We were talking to our clients who were able to go back into the office, and some of them definitely agreed that it’s much easier to work from the same place - collaboration and team coordination were much easier when working from the office.
We’ve also turned to the hybrid model at some point, following all the regulations and requirements of our local government when it comes to social distancing and other measures. Some people spend all of their time working from home, while others visit the office from time to time. We found that it’s a good way to improve collaboration, and employees get to choose where they work from.

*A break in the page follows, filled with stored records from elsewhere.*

(* ===== verification/DeleteIntentProps.v ===== *)
(** * Delete intents close the create-during-delete window

    The create revision of an intent is a liveness token: while a transaction
    that compares it still commits, the intent has been there ever since it was
    set, and no create that compares its absence has committed.  The reaper only
    removes intents that are stale when it removes them. *)

From S2P Require Import Prelude Models Etcd Prog Keys Client Rules Footprint Instances DeleteIntent.
Local Open Scope Z_scope.

(** ** The token *)

Definition holds_token (k : string) (r : Z) (st : estate) : Prop :=
  ∃ e, es_map st !! k = Some e ∧ e_create e = r.

(** The token can never come back. *)
Definition token_lost (k : string) (r : Z) (st : estate) : Prop :=
  r ≤ es_rev st ∧ ∀ e, es_map st !! k = Some e → r < e_create e.

Lemma token_lost_step k r st st' : estep st st' → token_lost k r st → token_lost k r st'.
Proof.
  intros [Hrev Hk] [Hr Hl]. split; [lia|]. intros e' He'. destruct (Hk k) as [E|(Hlt & Hc)].
  - apply Hl. by rewrite <-E.
  - destruct (Hc e' He') as [_ [->|(e & He & ->)]]; [lia|by apply Hl].
Qed.

(** A token that was issued is held or lost. *)
Definition token_issued (k : string) (r : Z) (st : estate) : Prop :=
  0 < r ≤ es_rev st ∧ (holds_token k r st ∨ token_lost k r st).

Lemma token_issued_step k r st st' : estep st st' → token_issued k r st → token_issued k r st'.
Proof.
  intros Hs [Hr Ht]. pose proof Hs as [Hrev Hk]. split; [lia|].
  destruct Ht as [(e & He & Hc)|Hl]; [|right; by eapply token_lost_step].
  destruct (Hk k) as [E|(Hlt & Hc')]; [left; exists e; by rewrite E|].
  destruct (es_map st' !! k) as [e'|] eqn:He'; [|right; split; [lia|by intros ? ?; simplify_eq]].
  destruct (Hc' e' eq_refl) as [_ [E|(e0 & He0 & E)]].
  - right. split; [lia|]. intros e1 He1. assert (e1 = e') as -> by congruence. lia.
  - left. exists e'. split; [done|]. by simplify_eq.
Qed.

Section DeleteIntents.
Context `{Etcd, !EtcdLaws, !Libs}.

Lemma setDeleteIntent_wp key t w :
  wp (open_protocol (λ _ _, True)) (setDeleteIntent key t) ∅
    (λ r _ w', match r with Ok r => token_issued key r (w_st w') | Err _ => True end) w.
Proof.
  set (pr := open_protocol _). apply wp_bindM, (wp_raw_txn_get pr); [done|..].
  - intros w2 Hw2 Hc. cbn [tr_Succeeded tr_Responses forallb cmp_holds] in *.
    pose proof (settled_inv pr _ _ _ Hw2) as Hwf.
    destruct (w_map w2 !! key) as [e|] eqn:He; [|done]. apply wp_mret.
    destruct (proj2 Hwf key e He) as [Hr1 Hr2]. split; [lia|]. left. by exists e.
  - intros w1 Hw1 Hc _ Hmax. exists ∅.
    split; [by apply own_step_open; [apply any_env_applied|]|]. split; [done|].
    intros rs. cbn [tr_Succeeded tr_Revision]. apply wp_mret.
    destruct Hw1 as (_ & Hwf & _). apply andb_true_iff in Hc as [Hc _]. apply cmp_absent in Hc; [|done].
    assert (w_rev (applied w1 [OpPut key (rfc3339 t)]) = w_rev w1 + 1) as Hrev by done. rewrite Hrev.
    destruct Hwf as [Hrange _]. unfold w_rev in *. split; [lia|]. left. eexists.
    fold (w_map (applied w1 [OpPut key (rfc3339 t)])). rewrite applied_put, lookup_insert_eq.
    unfold w_map. by rewrite Hc.
Qed.

(** C14. The token of a delete is never zero, and it is live: whatever other programs
    do after the intent was set, if a transaction that compares the token would
    commit in some state, then in every state from the setting of the intent to
    that one the intent was there with this token, so that no transaction that
    compares its absence could commit. *)
Theorem delete_intent_continuous key t w evs w1 r w2 :
  estate_wf (w_st w) → open_run any_env w (setDeleteIntent key t) evs w1 (Ret (Ok r)) →
  rtc any_env w1 w2 → cmp_holds (w_map w2) (deleteIntentGuard key r) = true →
  r ≠ 0 ∧ ∀ w', rtc any_env w1 w' → rtc any_env w' w2 →
    holds_token key r (w_st w') ∧ cmp_holds (w_map w') (CmpCreate key 0) = false.
Proof.
  intros Hwf Hrun H12 Hg. set (pr := open_protocol (λ _ _, True)).
  set (Q := λ (r : result err Z) w', match r with Ok r => token_issued key r (w_st w') | Err _ => True end).
  destruct (open_guar pr (setDeleteIntent key t) Q w evs w1 (Ret (Ok r))) as [_ Htok];
    [by intros ?? []| |done|apply setDeleteIntent_wp|done|].
  { intros [r'|] wa wb _ [He _]; [|done]. by apply token_issued_step. }
  simpl in Htok. destruct Htok as [Hr Htok]. split; [lia|]. intros w' Hto Hfrom.
  assert (∀ wa wb, rtc any_env wa wb → token_issued key r (w_st wa) → token_issued key r (w_st wb)) as Hst.
  { intros wa wb. induction 1 as [|x y z [He _] _ IH]; [done|]. intros Hx. apply IH. by eapply token_issued_step. }
  assert (∀ wa wb, rtc any_env wa wb → token_lost key r (w_st wa) → token_lost key r (w_st wb)) as Hlo.
  { intros wa wb. induction 1 as [|x y z [He _] _ IH]; [done|]. intros Hx. apply IH. by eapply token_lost_step. }
  destruct (Hst w1 w' Hto) as [_ [Hh|Hl]]; [by split|..].
  - split; [done|]. destruct Hh as (e & He & Hc). simpl. unfold w_map. rewrite He. simpl.
    apply bool_decide_eq_false. lia.
  - exfalso. apply (Hlo w' w2 Hfrom) in Hl as [_ Hl]. apply bool_decide_eq_true in Hg. unfold w_map in Hg.
    destruct (es_map (w_st w2) !! key) as [e|] eqn:He; simpl in Hg; [|lia]. specialize (Hl e eq_refl). lia.
Qed.

(** ** The reaper *)

(** The step removes one intent, which is stale. *)
Definition reaps (cutoff : Z) (st st' : estate) : Prop :=
  ∃ k e, String.prefix deletingPrefix k = true ∧ es_map st !! k = Some e ∧
    intent_after (e_val e) cutoff = false ∧ es_map st' = delete k (es_map st).

Lemma reap_loop_wp cutoff items n w :
  Forall (λ kv, String.prefix deletingPrefix kv.1 = true ∧ seen kv.1 kv.2 (w_st w)) items →
  wp (open_protocol (reaps cutoff)) (reap_loop items cutoff n) ∅ (λ _ _ _, True) w.
Proof.
  revert n w. induction items as [|[k e] items IH]; intros n w Hall; [done|].
  inversion Hall as [|?? [Hp Hseen] Hrest]; subst. cbn [reap_loop].
  destruct (intent_after (e_val e) cutoff) eqn:Ha; [by apply IH|].
  assert (∀ w', rtc any_env w w' → Forall (λ kv, String.prefix deletingPrefix kv.1 = true ∧
    seen kv.1 kv.2 (w_st w')) items) as Hrest'.
  { intros w' Hw'. eapply Forall_impl; [exact Hrest|]. intros kv [? ?]. split; [done|]. by eapply seen_rtc. }
  set (pr := open_protocol _). apply wp_bind, (wp_raw_txn pr).
  - done.
  - intros w2 Hw2 _. apply IH. eapply Forall_impl; [exact Hrest|].
    intros kv [? ?]. split; [done|]. by eapply (seen_settled pr).
  - intros w1 Hw1 Hc _ Hmax. exists ∅. apply andb_true_iff in Hc as [Hc _].
    assert (w_map w1 !! k = Some e) as He by (by eapply (cas_lookup pr)).
    split; [|split; [done|]].
    + apply own_step_open; [by apply any_env_applied|]. exists k, e. split_and!; [done|done|done|].
      fold (w_map (applied w1 [OpDelete k])). by rewrite applied_map.
    + intros rev rs. apply IH. apply Hrest'. eapply rtc_r; [|by apply any_env_applied].
      destruct Hw1 as (Hr & _). eapply rtc_subrel; [|exact Hr]. by intros a b [? _].
Qed.

(** The reaper is safe: in any environment, each of its writes removes exactly
    one intent, whose timestamp is at or before the cutoff at that moment. *)
Theorem ReapStaleDeleteIntents_safe t staleAfter :
  steps_within (reaps (t - staleAfter)) (ReapStaleDeleteIntents t staleAfter).
Proof.
  apply steps_within_wp. intros w. set (pr := open_protocol _).
  apply wp_bind, (wp_raw_range pr). intros w2 Hw2. split; [done|].
  apply reap_loop_wp, Forall_forall. intros [k e] Hin. apply elem_of_scan in Hin as [Hk Hp].
  split; [done|]. apply seen_lookup; [|done]. by apply (settled_inv pr _ _ _ Hw2).
Qed.
End DeleteIntents.

(** ** Concrete runs *)
Module IntentRuns.
Import Concrete.

Definition key : string := nodeDeletingKey (id 1).
Definition setting := drive 10 5 empty_world (setDeleteIntent key (7 * 10 ^ 9)).

Lemma delete_intent_continuous_witness :
  setting.2 = Ret (Ok 1) ∧ holds_token key 1 (w_st setting.1.2).
Proof.
  assert (setting.2 = Ret (Ok 1)) as E by (vm_compute; reflexivity). split; [done|].
  destruct (delete_intent_continuous key (7 * 10 ^ 9) empty_world setting.1.1 setting.1.2 1 setting.1.2)
    as [_ Hall].
  - apply empty_store_wf.
  - rewrite <-E. apply drive_open_run.
  - reflexivity.
  - vm_compute. reflexivity.
  - by apply Hall.
Defined.

(** One stale and one fresh intent. *)
Definition intents : world :=
  stored_world [(key, DTime 100); (nodeDeletingKey (id 2), DTime 900)].
Definition reaping := drive 10 5 intents (ReapStaleDeleteIntents (1000 * 10 ^ 9) DefaultDeleteIntentStaleAfter).

Lemma ReapStaleDeleteIntents_safe_witness :
  reaping.2 = Ret (1, None) ∧ w_map reaping.1.2 !! key = None ∧
  Forall (λ s, w_st s.2 = w_st s.1 ∨
    reaps (1000 * 10 ^ 9 - DefaultDeleteIntentStaleAfter) (w_st s.1) (w_st s.2)) reaping.1.1.
Proof.
  split_and!; [vm_compute; reflexivity..|].
  eapply (ReapStaleDeleteIntents_safe (1000 * 10 ^ 9) DefaultDeleteIntentStaleAfter intents);
    [apply stored_wf|apply drive_open_run].
Defined.
End IntentRuns.
(* ===== verification/VMInvariant.v ===== *)
(** * The invariant of the VM rows

    A live VM holds the guard of its name; a live interface holds the guards of its
    MAC and of its address on its network, and only live interfaces are indexed
    under their VM.  The protocol lets anything that keeps this happen beside an
    operation, except writes to the keys [K] the operation relies on. *)

From S2P Require Import Prelude Models Etcd Prog Keys Client Rules Footprint Guards VMs.
Local Open Scope Z_scope.

Section VMInvariant.
Context `{Etcd, !EtcdLaws, !Libs, !LibsLaws}.

(** ** Rows *)

Definition vm_at (st : estate) (id : uuid) (v : VM) : Prop := e_val <$> es_map st !! vmKey id = Some (DVM v).
Definition nic_at (st : estate) (id : uuid) (n : VMNic) : Prop :=
  e_val <$> es_map st !! vmNicKey id = Some (DVMNic n).

Lemma nic_at_inj st id n1 n2 : nic_at st id n1 → nic_at st id n2 → n1 = n2.
Proof. unfold nic_at. intros ->. by intros [= ->]. Qed.

(** Every row is under its own id, and the name guard of a live VM is its own. *)
Definition vm_rows (st : estate) : Prop :=
  ∀ id v, vm_at st id v →
    vm_ID v = id ∧ (vm_DeletedAt v = None → guards st (vmNameGuard (vm_Name v)) id).

Definition nic_guarded (st : estate) (id : uuid) (n : VMNic) : Prop :=
  guards st (vmNicMACGuard (nic_NetworkID n) (nic_MacAddress n)) id ∧
  ∀ ip, nic_Ipv4Address n = Some ip → guards st (vmNicIPv4ReservationKey (nic_NetworkID n) ip) id.

Definition nic_rows (st : estate) : Prop :=
  ∀ id n, nic_at st id n → nic_DeletedAt n = None → nic_guarded st id n.

(** An entry of the index of interfaces by VM is that of a live interface. *)
Definition indexed (st : estate) (k : string) (d : doc) (id : uuid) (n : VMNic) : Prop :=
  k = vmNicVMIndexKey (nic_VmID n) id ∧ d = id_value id ∧ nic_at st id n ∧ nic_DeletedAt n = None.

Definition nic_index (st : estate) : Prop :=
  ∀ k e, key_in [FVMNicVM] k → es_map st !! k = Some e → ∃ id n, indexed st k (e_val e) id n.

Definition vm_inv (st : estate) : Prop := vm_rows st ∧ nic_rows st ∧ nic_index st.

(** What a transaction may do to a VM row: never back from the dead, never another
    identity, and never a second node. *)
Definition evolves (v v' : VM) : Prop :=
  vm_DeletedAt v' = None →
    vm_DeletedAt v = None ∧ vm_OwnerID v' = vm_OwnerID v ∧ vm_Name v' = vm_Name v ∧
    (vm_SchedulingStatus v = VMSchedulingScheduled →
      vm_SchedulingStatus v' = VMSchedulingScheduled ∧ vm_PinnedNodeID v' = vm_PinnedNodeID v).

Definition vm_step (st st' : estate) : Prop :=
  ∀ id v, vm_at st id v → ∃ v', vm_at st' id v' ∧ evolves v v'.

Lemma evolves_refl v : evolves v v.
Proof. by intros ?. Qed.

(** ** The consequences *)

Lemma vm_names_unique st id1 id2 v1 v2 :
  vm_inv st → vm_at st id1 v1 → vm_at st id2 v2 → vm_DeletedAt v1 = None → vm_DeletedAt v2 = None →
  to_lower (vm_Name v1) = to_lower (vm_Name v2) → id1 = id2.
Proof.
  intros (Hv & _ & _) A1 A2 L1 L2 E. destruct (Hv _ _ A1) as [_ G1], (Hv _ _ A2) as [_ G2].
  specialize (G1 L1). specialize (G2 L2). unfold vmNameGuard in *. rewrite E in G1. by eapply guards_inj.
Qed.

Lemma nic_addresses_unique st id1 id2 n1 n2 :
  vm_inv st → nic_at st id1 n1 → nic_at st id2 n2 → nic_DeletedAt n1 = None → nic_DeletedAt n2 = None →
  nic_NetworkID n1 = nic_NetworkID n2 →
  nic_MacAddress n1 = nic_MacAddress n2 ∨ (is_Some (nic_Ipv4Address n1) ∧ nic_Ipv4Address n1 = nic_Ipv4Address n2) →
  id1 = id2.
Proof.
  intros (_ & Hn & _) A1 A2 L1 L2 E. destruct (Hn _ _ A1 L1) as [M1 I1], (Hn _ _ A2 L2) as [M2 I2].
  intros [Em|[[ip E1] E2]].
  - rewrite E, Em in M1. by eapply guards_inj.
  - specialize (I1 ip E1). rewrite E2 in E1. specialize (I2 ip E1). rewrite E in I1. by eapply guards_inj.
Qed.

(** ** Kinds of keys *)

Definition vm_families : list family := [FVM; FVMName].
Definition nic_families : list family := [FVMNic; FVMNicVM; FVMNicMAC; FVMNicIPv4].

(** The rows and indexes the operations write that the invariant does not speak of. *)
Definition other_families : list family :=
  [FJobSeq; FJob; FTask; FTaskCreatedBy; FVMDisk; FVMDiskVM; FVMDiskPool; FVMPinned; FVMUnscheduled; FVMOwner;
   FVMFirmware; FVMRuntime; FVMRuntimeNode; FVMNicNetwork].

Definition same_on (fs : list family) (st st' : estate) : Prop :=
  ∀ k, key_in fs k → es_map st' !! k = es_map st !! k.

Lemma same_on_applied fs fs' w ops :
  (∀ f, f ∈ fs → f ∉ fs') → Forall (op_in fs') ops → same_on fs (w_st w) (w_st (applied w ops)).
Proof.
  intros Hd Hops k Hk. apply (applied_outside w fs' ops k); [done|]. unfold key_in in *.
  destruct (key_family k); [|done]. by apply Hd.
Qed.

Lemma vm_rows_same st st' : same_on vm_families st st' → vm_rows st → vm_rows st'.
Proof.
  intros Hs Hv id v. unfold vm_at, guards. rewrite Hs by key_in_solve. intros Hid. destruct (Hv id v Hid) as [? Hg].
  split; [done|]. intros Hl. rewrite Hs by key_in_solve. by apply Hg.
Qed.

Lemma vm_step_same st st' : same_on vm_families st st' → vm_step st st'.
Proof.
  intros Hs id v Hv. exists v. split; [|apply evolves_refl]. unfold vm_at. by rewrite Hs by key_in_solve.
Qed.

Lemma nic_guarded_same st st' id n : same_on nic_families st st' → nic_guarded st id n → nic_guarded st' id n.
Proof.
  intros Hs [Hm Hi]. unfold nic_guarded, guards in *. split; [by rewrite Hs by key_in_solve|].
  intros ip Hip. rewrite Hs by key_in_solve. by apply Hi.
Qed.

Lemma nic_same st st' :
  same_on nic_families st st' → nic_rows st ∧ nic_index st → nic_rows st' ∧ nic_index st'.
Proof.
  intros Hs [Hr Hi].
  assert (∀ id n, nic_at st' id n ↔ nic_at st id n) as Hat.
  { intros id n. unfold nic_at. by rewrite Hs by key_in_solve. }
  split.
  - intros id n Hn Hl. apply Hat in Hn. apply (nic_guarded_same st); [done|auto].
  - intros k e Hk He. rewrite Hs in He by (unfold key_in in *; destruct (key_family k); set_solver).
    destruct (Hi k e Hk He) as (id & n & E1 & E2 & Hn & Hl). exists id, n. split_and!; try done. by apply Hat.
Qed.

(** ** Transactions on a VM row *)

(** Beside the row, an operation may write what the invariant does not speak of,
    interfaces, and a name guard that is free or the VM's. *)
Definition vm_op (w : world) (id : uuid) (d : doc) (o : op) : Prop :=
  o = OpPut (vmKey id) d ∨ op_in (nic_families ++ other_families) o ∨
  match o with
  | OpPut k _ | OpDelete k => key_in [FVMName] k ∧ (es_map (w_st w) !! k = None ∨ guards (w_st w) k id)
  | OpGet _ => True
  end.

Lemma vm_op_row w id d o id' : vm_op w id d o → written o = Some (vmKey id') → id' = id.
Proof.
  intros [->|[Ho|Ho]] Hk.
  - apply (inj Some) in Hk. by apply (inj vmKey) in Hk.
  - exfalso. destruct o; simpl in *; [..|done]; apply (inj Some) in Hk as ->; revert Ho;
      unfold key_in, key_family; autorewrite with keys; set_solver.
  - exfalso. destruct o; simpl in *; [..|done]; apply (inj Some) in Hk as ->; destruct Ho as [Ho _]; revert Ho;
      unfold key_in, key_family; autorewrite with keys; set_solver.
Qed.

Lemma vm_op_other_row w ops id d id' :
  Forall (vm_op w id d) ops → id' ≠ id →
  es_map (w_st (applied w ops)) !! vmKey id' = es_map (w_st w) !! vmKey id'.
Proof.
  intros Hops Hne. rewrite Forall_forall in Hops.
  destruct (written_cases w ops (vmKey id')) as [?|(o & Hin & Hk)]; [done|].
  destruct Hne. by eapply vm_op_row; [apply Hops|].
Qed.

(** Another VM's name guard is left alone. *)
Lemma vm_op_other_guard w ops id d id' k :
  Forall (vm_op w id d) ops → id' ≠ id → key_in [FVMName] k →
  guards (w_st w) k id' → guards (w_st (applied w ops)) k id'.
Proof.
  intros Hops Hne Hf Hg. rewrite Forall_forall in Hops. unfold guards.
  destruct (written_cases w ops k) as [->|(o & Hin & Hk)]; [done|]. destruct Hne.
  destruct (Hops o Hin) as [->|[Ho|Ho]].
  - exfalso. apply (inj Some) in Hk as <-. revert Hf. unfold key_in, key_family. autorewrite with keys. set_solver.
  - exfalso. destruct o; simpl in *; [..|done]; apply (inj Some) in Hk as ->; revert Ho Hf;
      unfold key_in; destruct (key_family k); set_solver.
  - destruct o; simpl in *; [..|done]; apply (inj Some) in Hk as ->; destruct Ho as [_ [Ho|Ho]];
      [by apply guards_present in Hg|by eapply guards_inj|by apply guards_present in Hg|by eapply guards_inj].
Qed.

Lemma vm_rows_write w ops id v' :
  vm_rows (w_st w) → branch_valid ops = true → OpPut (vmKey id) (DVM v') ∈ ops →
  Forall (vm_op w id (DVM v')) ops → vm_ID v' = id →
  (vm_DeletedAt v' = None → guards (w_st (applied w ops)) (vmNameGuard (vm_Name v')) id) →
  (∀ v, vm_at (w_st w) id v → evolves v v') →
  vm_rows (w_st (applied w ops)) ∧ vm_step (w_st w) (w_st (applied w ops)).
Proof.
  intros Hv Hb Hin Hops Hid Hg Hev.
  assert (vm_at (w_st (applied w ops)) id v') as Hrow by by apply applied_put_in. split.
  - intros id' v Hat. destruct (decide (id' = id)) as [->|Hne].
    { unfold vm_at in *. rewrite Hrow in Hat. by simplify_eq. }
    unfold vm_at in Hat. rewrite (vm_op_other_row w ops id (DVM v')) in Hat by done.
    destruct (Hv id' v Hat) as [? Hgv]. split; [done|]. intros Hl.
    eapply vm_op_other_guard; [done|done|key_in_solve|auto].
  - intros id' v Hat. destruct (decide (id' = id)) as [->|Hne]; [eauto|].
    exists v. split; [|apply evolves_refl]. unfold vm_at in *. by rewrite (vm_op_other_row w ops id (DVM v')).
Qed.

Making Hybrid Working Model Work
Keep in mind that your employees come from different backgrounds, their home situations vary, and they might not be able to work from home on an occasional basis. People living with families, in smaller flats, don’t have a dedicated office space, which means they’ll be losing focus, missing deadlines and making mistakes along the way. If they’re not able to go into the office, you should consider giving them allowance for a coworking space. Fully remote companies usually do this, and it has shown as a good practice when employees need a peaceful place to work from.
Try to make employees who work from home as equal to those who are working in the office. If you’re having a meeting and one person is joining via video conferencing, you should all do it, otherwise home workers might feel excluded.
As a leader, you should also make sure that you’re getting equal facetime with everyone on your team, regardless of where they usually work from.
Clear communication, transparency and extensive procedures are the best way to keep everyone on the same page, at all times. Asynchronous communication is closely related to remote work, so the procedures are essential, since nobody has to rely on one person being online in order to finish what they started.
Which Type of Work Is Better for Your Team?
There are pros and cons to every outcome, and we recommend that you take it to the team. Google didn’t just decide that it will implement a hybrid type, they surveyed their employees. The survey showed that 62% of employees feel like they need to be in the office some days to do their work well, while only 20% felt like they don’t need to come to the office at all.
A survey in May showed that 55% of US employees would like to spend their working time between home and office, while in the UK it’s expected that around 37% of employees will be working remotely even after the pandemic is over (the number was 18% before the coronavirus). An employment expert in China predicts that Chinese workers will be spending 60% of their time working from home, and 40% working from the office in ten years’ time.
Listen to your team, organize a survey, analyze the results, but also pay attention to your business goals and how they were affected by the change. Use this knowledge to create a working model that will serve you, your employees and your business in the best way possible.